Una falla técnica pudo haber impedido que sonara su himno nacional durante la ceremonia de entrega de medallas, pero no desanimó a Sarah Mitton, quien se convirtió en la última canadiense en ganar el oro en un evento de lanzamientos aquí.
Tras el éxito de Ethan Katzberg y Camryn Rogers en el martillo, la dos veces campeona del mundo en pista cubierta defendió con éxito su título de lanzamiento de peso de la Commonwealth con un mejor lanzamiento de 19,88 m.
Goodness Nwachukwu rompió su propio récord mundial de disco F42 con su último lanzamiento de la competencia, alcanzando los 39,66 m para conseguir su segundo título consecutivo de la Commonwealth F42-44/F61-64.
La nigeriana, que había lanzado 36,56 m para ganar el oro en Birmingham hace cuatro años, terminó por delante de la pareja galesa Funmi Oduwaiye, cuyo primer lanzamiento de 38,52 m fue un récord de los F44 Games, y de Bree Cronin (36,00 m).
El título masculino fue para el poseedor del récord mundial Aled Davies gracias a su esfuerzo en la tercera ronda de 48,38 m, mientras que un récord de los Juegos de 10,71 (2,0) llevó al indio Dilip Mahadu Gavit al oro en la final masculina de 100 m T47.

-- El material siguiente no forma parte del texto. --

Lemma associate_layers_run m p r ls : ∀ w,
  calm_world w → good (w_db w) → repository_by_path p (w_db w) = Some r → available (w_db w) r ls →
  is_Some (manifests (w_db w) !! (mf_NamespaceID m, mf_RepositoryID m, mf_ID m)) →
  ∃ D', associate_layers m p ls w = (Ret tt, with_db D' w) ∧ good D' ∧ frame (w_db w) D' ∧
    manifests D' = manifests (w_db w) ∧ tags D' = tags (w_db w) ∧
    ∀ k d, layer_of D' k d ↔ layer_of (w_db w) k d ∨
      k = (mf_NamespaceID m, mf_RepositoryID m, mf_ID m) ∧ ∃ l, l ∈ ls ∧ NewDigest (d_Digest l) = Ret d.
Proof.
  induction ls as [|l ls IH]; intros w Hw H Hr Ha Hm; cbn [associate_layers].
  { exists (w_db w). rewrite with_db_same by done. split_and!; [done..|]. intros k d. split; [by left|].
    intros [?|(_ & l & Hl & _)]; [done|set_solver]. }
  apply Forall_cons in Ha as [(b & Hb & Ht) Ha].
  erewrite bind_Ret by by eapply find_repository_blob_run.
  destruct (linked_Some _ _ _ _ Hb) as (Hbd & x & Hx & Hbx).
  destruct (manifestStore_AssociateLayerBlob_ok m b x (w_db w) H) as (D1 & Hrun & H1 & Hf1 & Hm1 & Ht1 & Hl1); [by rewrite Hbd|done..|].
  erewrite bind_Ret by by apply on_db_ok.
  destruct (IH (with_db D1 w)) as (D2 & Hrun2 & H2 & Hf2 & Hm2 & Ht2 & Hl2); cbn [w_db with_db set_db] in *.
  - by apply calm_with_db.
  - done.
  - by rewrite (frame_by_path _ _ _ Hf1).
  - by eapply frame_available.
  - by rewrite Hm1.
  - exists D2. split; [done|]. split; [done|]. split; [by eapply frame_trans|]. split; [congruence|]. split; [congruence|].
    intros k d. rewrite Hl2, Hl1. split.
    + intros [[?|[-> ->]]|(-> & l' & Hl' & Hd)]; [by left|right..]; (split; [done|]).
      * exists l. split; [left|done].
      * exists l'. split; [by right|done].
    + intros [?|(-> & l' & [->|Hl']%elem_of_cons & Hd)]; [by left; left| |].
      * left. right. rewrite Hx in Hd. by injection Hd.
      * right. split; [done|]. by exists l'.
Qed.

(** ** The manifest *)

Definition storage_Get (dgst : digest) : GoM (world St) herr bytes := on_storage (as_herr Dist (BlobStore.Get bufs dgst)).
Lemma storage_Get_run w dgst c :
  calm_world w → BlobStore.Get bufs dgst (w_st w) = (Ret c, w_st w) → storage_Get dgst w = (Ret c, w).
Proof.
  intros Hw Hc. unfold storage_Get, on_storage. rewrite calm_interfere by done. unfold as_herr. rewrite Hc. by destruct w.
Qed.

(** ** The push of an image *)

(** The repository has the blobs of the image, and no manifest with its digest
    yet; the types are known, and the configuration can be read. *)
Record complete (D : db) (s : St) (name : string) (m : Image) (dgst : digest) (r : Repository) (x : dbdigest) (p : bytes) :
    Prop := {
  cm_repository : repository_by_path name D = Some r;
  cm_name : too_long name = false;
  cm_blobs : available D r (image_References m);
  cm_type : v_MediaType (im_Versioned m) ∈ media_types D;
  cm_config : BlobStore.Get bufs (d_Digest (im_Config m)) s = (Ret p, s);
  cm_digest : NewDigest dgst = Ret x;
  cm_new : no_manifest D r x;
}.

(** The row of an image. *)
Record image_row (m : Image) (payload : bytes) (x : dbdigest) (p : bytes) (row : manifest_row) : Prop := {
  ir_digest : m_digest row = x;
  ir_version : m_schema_version row = v_SchemaVersion (im_Versioned m);
  ir_type : m_media_type row = v_MediaType (im_Versioned m);
  ir_payload : m_payload row = payload;
  ir_config : ∃ c, NewDigest (d_Digest (im_Config m)) = Ret c ∧ m_configuration_blob_digest row = Some c;
  ir_config_payload : m_configuration_payload row = Some p;
}.
Lemma image_row_readable m payload x p row dgst : NewDigest dgst = Ret x → image_row m payload x p row → readable dgst row.
Proof.
  intros Hx [<- _ _ _ (c & Hc & Hrc) Hp]. split; [done|]. rewrite Hrc, Hp. split; [|done].
  exists (d_Digest (im_Config m)). by apply Parse_NewDigest.
Qed.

Por otra parte, la campeona mundial Lilian Odira fue la clasificada más rápida en las semifinales femeninas de 800 m, avanzando para ganar un ajustado final en la serie inicial con 1:59.39 frente a 1:59.81 de Shafiqua Maloney.

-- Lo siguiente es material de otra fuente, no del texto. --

(* ===== verification/DeleteProps.v ===== *)
(** * Deleting manifests and tags

    What the requests that delete do to a metadata database that nothing else
    works on at the same time. *)

From S2P Require Import Prelude GoStd Digest Driver FileSystem Paths ObjectStore BlobStore ErrCode Database Tracking Datastore Transactions Repositories RepositoryTree RepositoryQueries StoreOps OnlineGCProps Registry Rows Api Manifests Handlers ManifestHandlers PushProps PushStore PushPull.

Module DeleteProps.
Import ErrCode Database Tracking Datastore Transactions Repositories RepositoryTree RepositoryQueries StoreOps OnlineGCProps Registry Rows Api Manifests Handlers ManifestHandlers PushProps PushStore PushPull.

Section delete.
Context {GD : GoDigest} {GDL : GoDigestLaws} {MC : ManifestCodec} {Co : Collation} {St : Type} {Drv : StorageDriver St}.
Implicit Types (w : world St) (imh : manifestHandler).

Lemma in_tx_failed {A} b c (m : GoM tx herr A) w e t :
  calm_world w → m (ok_tx (w_db w)) = (Fail e, t) → tx_faults t = [] → in_tx b c m w = (Fail e, w).
Proof.
  intros Hw Hm Hf. unfold in_tx. rewrite calm_interfere by done. pose proof Hw as [-> _]. cbn.
  change {| tx_db := w_db w; tx_failed := false; tx_faults := [] |} with (ok_tx (w_db w)). rewrite Hm, Hf.
  change (set_db (w_db w) [] w) with (with_db (w_db w) w). by rewrite with_db_same.
Qed.

Lemma references_ok D m : legible D → ∃ l, manifestStore_References m (ok_tx D) = (Ret l, ok_tx D).
Proof.
  intros Hl. unfold manifestStore_References. erewrite bind_Ret by by apply errorf_ok, exec_ok. unfold lift.
  destruct (scan_all_ok scanFullManifest (referenced_manifests (mf_NamespaceID m) (mf_RepositoryID m) (mf_ID m) D)) as (l & -> & _).
  - intros [k row] [_ Hk%elem_of_map_to_list]%list_elem_of_filter. by eapply legible_scan.
  - by exists l.
Qed.
Lemma find_and_lock_n_ok n r ids date D :
  ids ≠ [] → ∃ l, gcManifestTaskStore_FindAndLockNBefore n r ids date (ok_tx D) = (Ret l, ok_tx D).
Proof.
  intros Hne. unfold gcManifestTaskStore_FindAndLockNBefore. eexists.
  erewrite bind_Ret by (apply errorf_ok, exec_ok; by rewrite bool_decide_false). done.
Qed.

(** The locks that are taken before the manifest is deleted. *)
Lemma lock_references_ok now D m n r :
  legible D → ∃ a, (if is_list_type (mf_MediaType m) then
      mm ← as_herr Db (manifestStore_References m);
      match mm with
      | [] => mret tt
      | _ => _ ← as_herr Db (gcManifestTaskStore_FindAndLockNBefore n r (mf_ID <$> mm) (now + manifestGCReviewWindow)); mret tt
      end
    else mret tt) (ok_tx D) = (Ret a, ok_tx D).
Proof.
  intros Hl. exists tt. destruct (is_list_type _); [|done]. destruct (references_ok D m Hl) as [mm Hmm].
  erewrite bind_Ret by by apply as_herr_ok. destruct mm as [|m1 mm]; [done|].
  destruct (find_and_lock_n_ok n r (mf_ID <$> m1 :: mm) (now + manifestGCReviewWindow) D) as [l Hrun]; [done|].
  by erewrite bind_Ret by by apply as_herr_ok.
Qed.

(** ** Deleting a manifest *)

(** A list of the repository has the manifest. *)
Definition listed (D : db) (k : row_key) : Prop := ∃ p, (k.1, p, k.2) ∈ manifest_references D.

(** The manifest is gone with its tags, its layers and its list; the blobs that
    it used are queued for review; nothing else is deleted. *)
Record deleted (D : db) (k : row_key) (D' : db) : Prop := {
  dl_manifests : manifests D' = delete k (manifests D);
  dl_tags t i : tags D' !! t = Some i ↔ tags D !! t = Some i ∧ (t.1, i) ≠ k;
  dl_layers j l : layers D' !! j = Some l ↔ layers D !! j = Some l ∧ (j.1, l_manifest_id l) ≠ k;
  dl_references x : x ∈ manifest_references D' ↔ x ∈ manifest_references D ∧ x.1 ≠ k;
  dl_repositories : repositories D' = repositories D;
  dl_blobs : blobs D' = blobs D;
  dl_links : repository_blobs D' = repository_blobs D;
  dl_config m x : manifests D !! k = Some m → m_configuration_blob_digest m = Some x → is_Some (gc_blob_review_queue D' !! x);
  dl_reviews x : layer_of D k x → is_Some (gc_blob_review_queue D' !! x);
}.
Lemma delete_manifest_run now k m D :
  inv D → manifests D !! k = Some m →
  listed D k ∧ delete_manifest now k D = Fail (ForeignKeyViolation "manifest_references") ∨
  ¬ listed D k ∧ ∃ D', delete_manifest now k D = Ret (1, D') ∧ deleted D k D'.
Proof.
  intros H Hk. destruct (decide (set_Exists (λ x, (x.1.1, x.2) = k) (manifest_references D))) as [He|He].
  - left. split; [|by unfold delete_manifest; rewrite Hk, bool_decide_true].
    destruct He as ([[nr p] c] & Hx & <-). by exists p.
  - right. assert (¬ listed D k) as Hn by (intros [p Hp]; apply He; exists (k.1, p, k.2); split; [done|by destruct k]).
    split; [done|].
    destruct (delete_manifest_effect now k m D H Hk) as (ls & gl & ts & rs & gc & bq & mq & Hrun & Hls & _ & Hts & Hrs & _ & Hbq & _).
    { intros p Hp. apply Hn. by exists p. }
    eexists. split; [exact Hrun|]. split; try done.
    + intros m' x Hm' Hx. cbn. rewrite Hk in Hm'. injection Hm' as <-. apply Hbq. by auto.
    + intros x (j & l & Hl & Hi & Hx). cbn. apply Hbq. right. right. exists (k.1, j), l. cbn. rewrite Hi. by destruct k.
Qed.

Lemma delete_by_digest_run now r dgst x k D D' :
  NewDigest dgst = Ret x → manifest_by_digest (rp_NamespaceID r) (rp_ID r) x D = Some k → delete_manifest now k D = Ret (1, D') →
  repositoryStore_DeleteManifest now (rp_NamespaceID r) (rp_ID r) dgst (ok_tx D) = (Ret true, ok_tx D').
Proof.
  intros Hx Hk Hrun. unfold repositoryStore_DeleteManifest. erewrite bind_Ret by by apply newDigest_ok.
  erewrite bind_Ret; [|unfold wrap_err; rewrite (exec_ok _ D 1 D'); [reflexivity|]]; [done|].
  unfold delete_manifest_by_digest. by rewrite Hk.
Qed.
Lemma delete_by_digest_listed now r dgst x k D :
  NewDigest dgst = Ret x → manifest_by_digest (rp_NamespaceID r) (rp_ID r) x D = Some k →
  delete_manifest now k D = Fail (ForeignKeyViolation "manifest_references") →
  ∃ t, repositoryStore_DeleteManifest now (rp_NamespaceID r) (rp_ID r) dgst (ok_tx D) =
    (Fail (Wrap "deleting manifest" ErrManifestReferencedInList), t) ∧ tx_faults t = [].
Proof.
  intros Hx Hk Hrun. unfold repositoryStore_DeleteManifest. erewrite bind_Ret by by apply newDigest_ok.
  eexists. split; [apply bind_Fail; unfold wrap_err, exec, delete_manifest_by_digest; cbn; rewrite Hk, Hrun; reflexivity|done].
Qed.

Lemma db_delete_found now name dgst x r k w :
  calm_world w → reached (Drv := Drv) (w_db w) → NewDigest dgst = Ret x → repository_by_path name (w_db w) = Some r →
  manifest_by_digest (rp_NamespaceID r) (rp_ID r) x (w_db w) = Some k →
  listed (w_db w) k ∧
    dbDeleteManifest now name dgst w = (Fail (Db (Wrap "deleting manifest" ErrManifestReferencedInList)), w) ∨
  ¬ listed (w_db w) k ∧ ∃ D', dbDeleteManifest now name dgst w = (Ret tt, with_db D' w) ∧ deleted (w_db w) k D'.
Proof.
  intros Hw HD Hx Hr Hk. pose proof (reached_legible _ HD) as Hl.
  pose proof (find_by_digest_total (w_db w) r dgst x Hl Hx) as Hf. rewrite Hk in Hf. destruct Hf as (mf & row & Hfind & _ & Hrow & _).
  unfold dbDeleteManifest. erewrite bind_Ret by by apply find_by_path_run. rewrite Hr. erewrite bind_Ret by by apply on_db_read.
  destruct (lock_references_ok now (w_db w) mf (rp_NamespaceID r) (rp_ID r) Hl) as [u Hlock].
  destruct (delete_manifest_run now _ row (w_db w) (proj1 (reached_good _ HD)) Hrow) as [[Hli Hrun]|[Hn (D' & Hrun & HD')]].
  - left. split; [done|]. destruct (delete_by_digest_listed now r dgst x _ _ Hx Hk Hrun) as (t & Hdel & Ht).
    apply (in_tx_failed _ _ _ _ _ t); [done| |done]. rewrite (bind_Ret _ _ _ _ _ Hlock). apply bind_Fail. unfold as_herr. by rewrite Hdel.
  - right. split; [done|]. exists D'. split; [|done]. apply in_tx_ok; [done|]. rewrite (bind_Ret _ _ _ _ _ Hlock).
    by rewrite (bind_Ret _ _ _ _ _ (as_herr_ok Db _ _ _ _ (delete_by_digest_run now r dgst x _ _ D' Hx Hk Hrun))).
Qed.

(** C7: In a registry that keeps its metadata in the database alone and allows
    deletions, deleting a manifest by its digest is answered with status 409 while
    a list has the manifest, with 404 if the repository has no such manifest, and
    with 500 if there is no such repository; nothing is then changed.  Otherwise
    it is answered with 202: the manifest is gone with its tags, its layers and,
    if it is a list, its references, the blobs that it used are queued for review,
    and no other manifest, tag, layer, reference, repository, blob or link is
    deleted, nor is anything in the storage. *)
Theorem delete_manifest_request imh now x w :
  database_only (mh_app imh) → a_deleteEnabled (mh_app imh) = true → calm_world w → reached (Drv := Drv) (w_db w) →
  NewDigest (mh_Digest imh) = Ret x →
  match repository_by_path (mh_name imh) (w_db w) with
  | None => DeleteManifest imh now w = (Ret (refuse ErrorCodeUnknown), w)
  | Some r =>
      match manifest_by_digest (rp_NamespaceID r) (rp_ID r) x (w_db w) with
      | None => DeleteManifest imh now w = (Ret (refuse ErrorCodeManifestUnknown), w)
      | Some k =>
          listed (w_db w) k ∧ DeleteManifest imh now w = (Ret (refuse ErrorCodeManifestReferencedInList), w) ∨
          ¬ listed (w_db w) k ∧
            ∃ D', DeleteManifest imh now w = (Ret (Answer 202 tt), with_db D' w) ∧ deleted (w_db w) k D'
      end
  end.
Proof.
  intros (Hdb & Hfs & _) Hdel Hw HD Hx. unfold DeleteManifest. rewrite Hfs, Hdb, Hdel. cbn [negb].
  destruct (repository_by_path (mh_name imh) (w_db w)) as [r|] eqn:Hr; cycle 1.
  { rewrite (or_refuse_Fail _ _ _ _ (Dist (errors_New "repository not found in database")) w); [done|].
    unfold dbDeleteManifest. erewrite bind_Ret by by apply find_by_path_run. by rewrite Hr. }
  destruct (manifest_by_digest _ _ x (w_db w)) as [k|] eqn:Hk; cycle 1.
  { rewrite (or_refuse_Fail _ _ _ _ (Db ErrManifestNotFound) w); [done|].
    unfold dbDeleteManifest. erewrite bind_Ret by by apply find_by_path_run. rewrite Hr.
    erewrite bind_Ret; [|apply on_db_read; [done|by eapply find_manifest_None, by_digest_None]]. done. }
  destruct (db_delete_found now (mh_name imh) (mh_Digest imh) x r k w Hw HD Hx Hr Hk) as [[Hl Hrun]|[Hn (D' & Hrun & HD')]].
  - left. split; [done|]. by rewrite (or_refuse_Fail _ _ _ _ _ _ Hrun).
  - right. split; [done|]. exists D'. split; [|done]. by rewrite (or_refuse_Ret _ _ _ _ _ _ Hrun).
Qed.

End delete.
End DeleteProps.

La medallista de plata mundial Georgia Hunter-Bell fue la tercera más rápida en general, ganando la segunda serie en 1:59.88 a la australiana Sarah Billings (2:00.05). A ellos se unirá en la final el galés Issy Boffey (2:00.24), pero la escocesa Jemma Reekie no logró avanzar después de terminar séptima en la segunda carrera con un tiempo de 2:03.46.
Seamus Derbyshire se clasificó con un estilo impresionante desde el carril uno para ganar la serie de 400 m con vallas en 48,74 y fue el segundo más rápido en general en la clasificación. Su compañero de equipo de Inglaterra, Jake Minshull, fue el tercero más rápido con 48,88, mientras que Alastair Chalmers de Guernsey, medallista de bronce en Birmingham hace cuatro años, ganó la tercera serie con 48,92.